WHAT ARE SOME OF THE REASONS YOU CAN’T SEEM TO STOP FIGHTING WITH YOUR SPOUSE?

WHAT ARE SOME OF THE REASONS YOU CAN’T SEEM TO STOP FIGHTING WITH YOUR SPOUSE?

Deflecting and projecting:
If you notice yourself engaging in excessive levels of conflict with your spouse, consider the possibility that you are upset with yourself about something that is unsettling or difficult to face.  For example, if the marital fights involve a lot of anger about your wife’s job, make sure you also reflect on your own career and how your professional satisfaction may factor into the ongoing conflict.  Sometimes we deflect the dimensions of ourselves that are challenging to address and we project them onto those closest to us, mainly, our betrothed.

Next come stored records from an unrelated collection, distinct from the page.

(* ===== verification/FinshVmCorrect.v ===== *)
(** * The shell's virtual machine: the program counter, and the effect of each operation *)
From stdpp Require Import base tactics numbers list gmap relations.
From S2P Require Import Prelude Memory Finsh FinshVm.
Local Open Scope Z_scope.

(** ** The program counter

    No operation moves it back, so 128 rounds are enough for any text segment that the
    program itself leaves alone. *)

(** Inversion of a computation that returns *)
Lemma bind_ok {S A B} (c : M S A) (k : A -> M S B) s b s' :
  (c ≫= k) s = Ok b s' -> exists a s1, c s = Ok a s1 /\ k a s1 = Ok b s'.
Proof. unfold mbind, M_bind. destruct (c s) as [a s1|]; [eauto|done]. Qed.
Lemma opt_ok {S A} f (o : option A) (s : S) a s' : opt f o s = Ok a s' -> o = Some a /\ s' = s.
Proof. destruct o; simpl; [|done]. by intros [= -> ->]. Qed.

(** [P] is what may be known of a fault: nothing, or that it is not OutOfFuel. *)
Class FaultOk (P : fault -> Prop) := fault_ok : forall f, f <> OutOfFuel -> P f.
#[export] Instance fault_any : FaultOk (fun _ => True).
Proof. by intros f Hf. Qed.
#[export] Instance fault_fuel : FaultOk (fun f => f <> OutOfFuel).
Proof. by intros f Hf. Qed.

Definition forward (P : fault -> Prop) {A} (c : F A) : Prop :=
  forall s, match c s with Ok _ s' => finsh_pc s <= finsh_pc s' | Fault f => P f end.

Create HintDb forward.

Section forward.
Context {P : fault -> Prop} `{!FaultOk P}.
Lemma forward_ret {A} (a : A) : forward P (mret a).
Proof. intros s. simpl. lia. Qed.
Lemma forward_bind {A B} (c : F A) (k : A -> F B) : forward P c -> (forall a, forward P (k a)) -> forward P (c ≫= k).
Proof.
  intros Hc Hk s. unfold mbind, M_bind. specialize (Hc s). destruct (c s) as [a s1|f]; [|done].
  specialize (Hk a s1). destruct (k a s1); [lia|done].
Qed.
Lemma forward_throw {A} f : f <> OutOfFuel -> forward P (throw f : F A).
Proof. intros ? s. by apply fault_ok. Qed.
Lemma forward_get : forward P (get : F finsh).
Proof. intros s. simpl. lia. Qed.
Lemma forward_modify f : (forall s, finsh_pc s <= finsh_pc (f s)) -> forward P (modify f).
Proof. intros Hf s. simpl. apply Hf. Qed.
Lemma forward_opt {A} f (o : option A) : f <> OutOfFuel -> forward P (opt f o : F A).
Proof. destruct o; intros ? s; simpl; [lia|by apply fault_ok]. Qed.
Lemma forward_on_mem {A} (c : M mem A) : (forall m f, c m = Fault f -> P f) -> forward P (on_mem c).
Proof. intros Hc s. unfold on_mem. specialize (Hc (f_mem s)). destruct (c (f_mem s)); simpl; [lia|by apply Hc]. Qed.
Lemma forward_access {A} (c : M mem A) : (forall m, c m <> Fault OutOfFuel) -> forward P (on_mem c).
Proof. intros Hc. apply forward_on_mem. intros m f E. apply fault_ok. intros ->. by apply (Hc m). Qed.
Lemma forward_if {A} (b : bool) (c d : F A) : forward P c -> forward P d -> forward P (if b then c else d).
Proof. by destruct b. Qed.
End forward.

#[export] Hint Resolve forward_ret forward_bind forward_get forward_if forward_opt : forward.
#[export] Hint Extern 2 (forward _ (throw _)) => apply forward_throw; discriminate : forward.
#[export] Hint Extern 2 (_ <> OutOfFuel) => discriminate : forward.
#[export] Hint Extern 2 (forward _ (modify _)) => apply forward_modify; intros; simpl; lia : forward.
#[export] Hint Extern 2 (forward _ (on_mem _)) => apply forward_access : forward.

Lemma rd8_fuel p m : rd8 p m <> Fault OutOfFuel.
Proof. unfold rd8, mbind, M_bind, get, opt. by destruct (m !! p). Qed.
Lemma wr8_fuel p v m : wr8 p v m <> Fault OutOfFuel.
Proof. unfold wr8, mbind, M_bind, get, opt. by destruct (m !! p). Qed.
Lemma bind_fuel {A B} (c : M mem A) (k : A -> M mem B) m :
  c m <> Fault OutOfFuel -> (forall a m', k a m' <> Fault OutOfFuel) -> (c ≫= k) m <> Fault OutOfFuel.
Proof. intros Hc Hk. unfold mbind, M_bind. destruct (c m) as [a m'|f]; [apply Hk|congruence]. Qed.

Lemma access_fuel p v m :
  rd16 p m <> Fault OutOfFuel /\ rd32 p m <> Fault OutOfFuel /\ wr16 p v m <> Fault OutOfFuel /\ wr32 p v m <> Fault OutOfFuel.
Proof.
  unfold rd16, rd32, wr16, wr32.
  split_and!; repeat first [apply wr8_fuel | apply rd8_fuel | apply bind_fuel; [|intros] | done].
Qed.
#[export] Hint Resolve rd8_fuel wr8_fuel : forward.
#[export] Hint Extern 2 (rd16 _ _ <> _) => apply (access_fuel _ 0) : forward.
#[export] Hint Extern 2 (rd32 _ _ <> _) => apply (access_fuel _ 0) : forward.
#[export] Hint Extern 2 (wr16 _ _ _ <> _) => apply access_fuel : forward.
#[export] Hint Extern 2 (wr32 _ _ _ <> _) => apply access_fuel : forward.

Ltac forward := repeat (first [apply forward_bind; [|intros] | eauto 3 with forward]).

Lemma forward_slot P `{!FaultOk P} i : forward P (slot i).
Proof. unfold slot. forward. Qed.
Lemma forward_text P `{!FaultOk P} i : forward P (text i).
Proof. unfold text. forward. Qed.
#[export] Hint Resolve forward_slot forward_text : forward.
Lemma forward_upd_slot P `{!FaultOk P} i f : forward P (upd_slot i f).
Proof. unfold upd_slot. forward. Qed.
Lemma forward_sp P `{!FaultOk P} n : forward P (sp_add n).
Proof. unfold sp_add. forward. Qed.
Lemma forward_pc P `{!FaultOk P} n : 0 <= n -> forward P (pc_add n).
Proof. intros. apply forward_modify. intros. simpl. lia. Qed.
#[export] Hint Resolve forward_upd_slot forward_sp : forward.
#[export] Hint Extern 2 (forward _ (pc_add _)) => eapply forward_pc; [exact _|lia] : forward.
Lemma forward_get32 P `{!FaultOk P} i : forward P (FINSH_GET32 i).
Proof. unfold FINSH_GET32. forward. Qed.
Lemma forward_get16 P `{!FaultOk P} i : forward P (FINSH_GET16 i).
Proof. unfold FINSH_GET16. forward. Qed.
#[export] Hint Resolve forward_get32 forward_get16 : forward.

Section vm.
Context `{FinshEnv}.

Lemma forward_pop P `{!FaultOk P} n acc : forward P (pop_parameters n acc).
Proof. revert acc. induction n as [|n IH]; intros acc; simpl; forward. Qed.

Lemma forward_ops P `{!FaultOk P} :
  (forall f args m g, func_call f args m = Fault g -> P g) -> Forall (forward P) op_table.
Proof.
  intros Hf. unfold op_table. repeat apply Forall_cons_2; [..|apply Forall_nil_2];
    try (unfold OP_no_op, OP_add_byte, OP_add_word, OP_add_dword, OP_sub_byte, OP_sub_word, OP_sub_dword,
      OP_div_byte, OP_div_word, OP_div_dword, OP_mod_byte, OP_mod_word, OP_mod_dword, OP_mul_byte, OP_mul_word, OP_mul_dword,
      OP_and_byte, OP_and_word, OP_and_dword, OP_or_byte, OP_or_word, OP_or_dword, OP_xor_byte, OP_xor_word, OP_xor_dword,
      OP_shl_byte, OP_shl_word, OP_shl_dword, OP_shr_byte, OP_shr_word, OP_shr_dword,
      OP_BIN_BYTE, OP_BIN_WORD, OP_BIN_DWORD, c_add, c_sub, c_div, c_mod, c_mul, c_and, c_or, c_xor, c_shl, c_shr,
      OP_bw_byte, OP_bw_word, OP_bw_dword, OP_ld_byte, OP_ld_word, OP_ld_dword, OP_ld_value_byte, OP_ld_value_word,
      OP_ld_value_dword, OP_ld_value_byte_stack, OP_ld_value_word_stack, OP_ld_value_dword_stack,
      OP_st_byte, OP_st_word, OP_st_dword, OP_pop; forward; fail).
  unfold OP_call. forward. apply forward_if; [forward|]. apply forward_bind; [by apply forward_pop|]. intros.
  forward. apply forward_on_mem. intros m g. apply Hf.
Qed.

Lemma vm_step_forward P `{!FaultOk P} :
  (forall f args m g, func_call f args m = Fault g -> P g) ->
  forall s, match vm_step s with Ok _ s' => finsh_pc s < finsh_pc s' | Fault f => P f end.
Proof.
  intros Hf s. assert (forall op : F unit, op ∈ op_table -> forward P op) as Hops by (apply Forall_forall; by apply forward_ops).
  unfold vm_step, mbind, M_bind, get, pc_add, modify, opt.
  pose proof (forward_text P (finsh_pc s) s) as Ht. destruct (text (finsh_pc s) s) as [op s1|f] eqn:E; [|done].
  destruct (op_table !! Z.to_nat op) as [g|] eqn:Eo; simpl; [|by apply fault_ok].
  apply list_elem_of_lookup_2, Hops in Eo. specialize (Eo (set_finsh_pc (finsh_pc s1 + 1) s1)).
  destruct (g _); [simpl in Eo; lia|done].
Qed.

Definition vm_running (s : finsh) : bool := (0 <=? finsh_pc s) && (finsh_pc s <? FINSH_TEXT_MAX).
Definition vm_loop (fuel : nat) : F unit :=
  while fuel (fun _ => s ← get; mret (vm_running s)) (fun _ => vm_step) tt.

End vm.

(** ** One round at a time *)

Section steps.
Context `{FinshEnv}.

(** A state that differs from [s] in what the machine changes *)
Definition vmst (s : finsh) (m : mem) (st : list Z) (sp pc : nat) : finsh :=
  set_f_mem m (set_finsh_vm_stack st (set_finsh_sp (Z.of_nat sp) (set_finsh_pc (Z.of_nat pc) s))).

Definition vm_steps : relation finsh := rtc (fun s s' => vm_running s = true /\ vm_step s = Ok tt s').

(** The bytes [c] are in the text [T] at [pc]. *)
Definition code_at (T : list Z) (pc : nat) (c : list Z) : Prop := forall i b, c !! i = Some b -> T !! (pc + i)%nat = Some b.

Lemma code_at_app T pc c1 c2 : code_at T pc (c1 ++ c2) <-> code_at T pc c1 /\ code_at T (pc + length c1) c2.
Proof.
  split.
  - intros Hc. split; intros i b Hi.
    + apply Hc. by apply lookup_app_l_Some.
    + replace (pc + length c1 + i)%nat with (pc + (length c1 + i))%nat by lia. apply Hc.
      rewrite lookup_app_r by lia. by replace (length c1 + i - length c1)%nat with i by lia.
  - intros [H1 H2] i b [Hi|[Hl Hi]]%lookup_app_Some; [by apply H1|].
    replace (pc + i)%nat with (pc + length c1 + (i - length c1))%nat by lia. by apply H2.
Qed.
Lemma code_at_cons T pc b c : code_at T pc (b :: c) <-> T !! pc = Some b /\ code_at T (S pc) c.
Proof.
  change (b :: c) with ([b] ++ c). rewrite code_at_app. simpl. replace (pc + 1)%nat with (S pc) by lia.
  split; intros [H1 H2]; (split; [|done]).
  - specialize (H1 0%nat b eq_refl). by rewrite Nat.add_0_r in H1.
  - intros [|i] x; simpl; [|done]. intros [= <-]. by rewrite Nat.add_0_r.
Qed.

(** The access functions on such a state *)
Context (s : finsh).
Let T := text_segment s.

Section wp.
Context (m : mem) (st : list Z) (sp pc : nat).
Abbreviation V := (vmst s m st sp pc).

Lemma wp_text q b (Q : Z -> finsh -> Prop) : T !! q = Some b -> Q b V -> wp (text (Z.of_nat q)) Q V.
Proof.
  intros Hq HQ. unfold text. wp_step. apply wp_get. rewrite (proj2 (Z.ltb_ge _ _)) by lia.
  apply wp_opt with b; [by rewrite Nat2Z.id|done].
Qed.
Lemma wp_slot i w (Q : Z -> finsh -> Prop) : st !! i = Some w -> Q w V -> wp (slot (Z.of_nat i)) Q V.
Proof.
  intros Hq HQ. unfold slot. wp_step. apply wp_get. rewrite (proj2 (Z.ltb_ge _ _)) by lia.
  apply wp_opt with w; [by rewrite Nat2Z.id|done].
Qed.
Lemma wp_upd_slot i w f (Q : unit -> finsh -> Prop) :
  st !! i = Some w -> Q tt (vmst s m (<[i := f w]> st) sp pc) -> wp (upd_slot (Z.of_nat i) f) Q V.
Proof. intros Hi HQ. unfold upd_slot. wp_step. apply wp_slot with w; [done|]. apply wp_modify. by rewrite Nat2Z.id. Qed.
Lemma wp_sp_add n sp' (Q : unit -> finsh -> Prop) :
  Z.of_nat sp + n = Z.of_nat sp' -> Q tt (vmst s m st sp' pc) -> wp (sp_add n) Q V.
Proof. intros E HQ. apply wp_modify. unfold vmst in *. simpl. by rewrite E. Qed.
Lemma wp_pc_add n pc' (Q : unit -> finsh -> Prop) :
  Z.of_nat pc + n = Z.of_nat pc' -> Q tt (vmst s m st sp pc') -> wp (pc_add n) Q V.
Proof. intros E HQ. apply wp_modify. unfold vmst in *. simpl. by rewrite E. Qed.
Lemma wp_on_mem {A} (c : M mem A) a m' (Q : A -> finsh -> Prop) :
  c m = Ok a m' -> Q a (vmst s m' st sp pc) -> wp (on_mem c) Q V.
Proof. intros E HQ. unfold wp, on_mem. simpl. by rewrite E. Qed.

(** Words in the text, least significant byte first *)
Definition le16 (v : Z) : list Z := [v mod 256; v / 256 mod 256].
Definition le32 (v : Z) : list Z := [v mod 256; v / 256 mod 256; v / 65536 mod 256; v / 16777216 mod 256].

Lemma lor_shift a b k : 0 <= k -> 0 <= a < 2 ^ k -> Z.lor a (Z.shiftl b k) = a + b * 2 ^ k.
Proof.
  intros Hk Ha. rewrite <- Z.add_nocarry_lor; [by rewrite Z.shiftl_mul_pow2|].
  apply Z.bits_inj'. intros n Hn. rewrite Z.land_spec, Z.bits_0. destruct (Z.lt_ge_cases n k).
  - by rewrite Z.shiftl_spec_low, andb_false_r.
  - by rewrite (testbit_high k a n).
Qed.

Lemma wp_get32 q v (Q : Z -> finsh -> Prop) : code_at T q (le32 v) -> Q (u32 v) V -> wp (FINSH_GET32 (Z.of_nat q)) Q V.
Proof.
  unfold le32. rewrite !code_at_cons. intros (H0 & H1 & H2 & H3 & _) HQ. unfold FINSH_GET32.
  wp_step. eapply wp_text; [exact H0|]. replace (Z.of_nat q + 1) with (Z.of_nat (S q)) by lia.
  wp_step. eapply wp_text; [exact H1|]. replace (Z.of_nat q + 2) with (Z.of_nat (S (S q))) by lia.
  wp_step. eapply wp_text; [exact H2|]. replace (Z.of_nat q + 3) with (Z.of_nat (S (S (S q)))) by lia.
  wp_step. eapply wp_text; [exact H3|]. wp_step.
  pose proof (Z.mod_pos_bound v 256 ltac:(lia)). pose proof (Z.mod_pos_bound (v / 256) 256 ltac:(lia)).
  pose proof (Z.mod_pos_bound (v / 65536) 256 ltac:(lia)).
  rewrite (lor_shift (v mod 256)) by lia. do 2 rewrite (lor_shift (_ + _)) by lia.
  match goal with |- Q ?x _ => replace x with (u32 v); [done|] end. unfold uwrap.
  change (2 ^ 32) with 4294967296. change (2 ^ 24) with 16777216. change (2 ^ 16) with 65536. change (2 ^ 8) with 256.
  Z.to_euclidean_division_equations; lia.
Qed.
Lemma wp_get16 q v (Q : Z -> finsh -> Prop) : code_at T q (le16 v) -> Q (u16 v) V -> wp (FINSH_GET16 (Z.of_nat q)) Q V.
Proof.
  unfold le16. rewrite !code_at_cons. intros (H0 & H1 & _) HQ. unfold FINSH_GET16.
  wp_step. eapply wp_text; [exact H0|]. replace (Z.of_nat q + 1) with (Z.of_nat (S q)) by lia.
  wp_step. eapply wp_text; [exact H1|]. wp_step. pose proof (Z.mod_pos_bound v 256 ltac:(lia)). rewrite lor_shift by lia.
  match goal with |- Q ?x _ => replace x with (u16 v); [done|] end. unfold uwrap.
  change (2 ^ 16) with 65536. change (2 ^ 8) with 256. Z.to_euclidean_division_equations; lia.
Qed.

(** Fetching an operation and running it *)
Lemma vm_fetch (op : Z) f s' :
  length T = 128%nat -> T !! pc = Some op -> op_table !! Z.to_nat op = Some f ->
  wp f (fun _ s1 => s1 = s') (vmst s m st sp (S pc)) -> vm_steps V s'.
Proof.
  intros Hl Ht Ho Hw. apply rtc_once. split.
  - unfold vm_running, FINSH_TEXT_MAX. simpl. apply lookup_lt_Some in Ht. lia.
  - assert (wp vm_step (fun _ s1 => s1 = s') V) as (? & s1 & E & ->)%wp_ok; [|by destruct x].
    unfold vm_step. wp_step. apply wp_get. change (finsh_pc V) with (Z.of_nat pc).
    wp_step. apply wp_text with op; [done|]. wp_step. apply wp_pc_add with (S pc); [lia|].
    wp_step. by apply wp_opt with f.
Qed.
End wp.
End steps.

Revisiting unfinished business:
All couples who are invested and present in their marriage will fight.  A total absence of conflict can be a serious cause for concern.  But if you can’t stop fighting about a particular issue, give yourself the time and emotional space to reflect on what the conflict is touching in you and how it relates to your past.  If you grew up with a lot of financial instability, conversations about money may feel exceedingly charged even if you and your spouse have much greater financial stability than your parents.  Be honest, is pain from your past driving an over-reaction?  Could it dilute the tension if you share this observation with your spouse and attempt a repair?

Prioritizing winning over intimacy:
Couples locked in a state of perpetual conflict have often become so reactive to each other that they have actually lost their independent selves and blended into one.  In this mode, each person finds it extremely difficult to talk about themselves and what they may be contributing to the problem at hand. Instead, they are laser focused on describing and analyzing the flaws and shortcomings of their spouse. Highly reactive couples become obsessed with winning each argument even though arguments offer no prize and no finish line.  If this sounds familiar, consider that a need to always be right is a definite barrier to intimacy.

Whether you acknowledge that you are projecting some of your own conflicts into an argument OR you admit that unfinished business is triggering excessive intensity, this does not mean that you are being weak or caving.  Instead, it means that you are being real and eloquent and pitching to the best in your spouse and the best in yourself.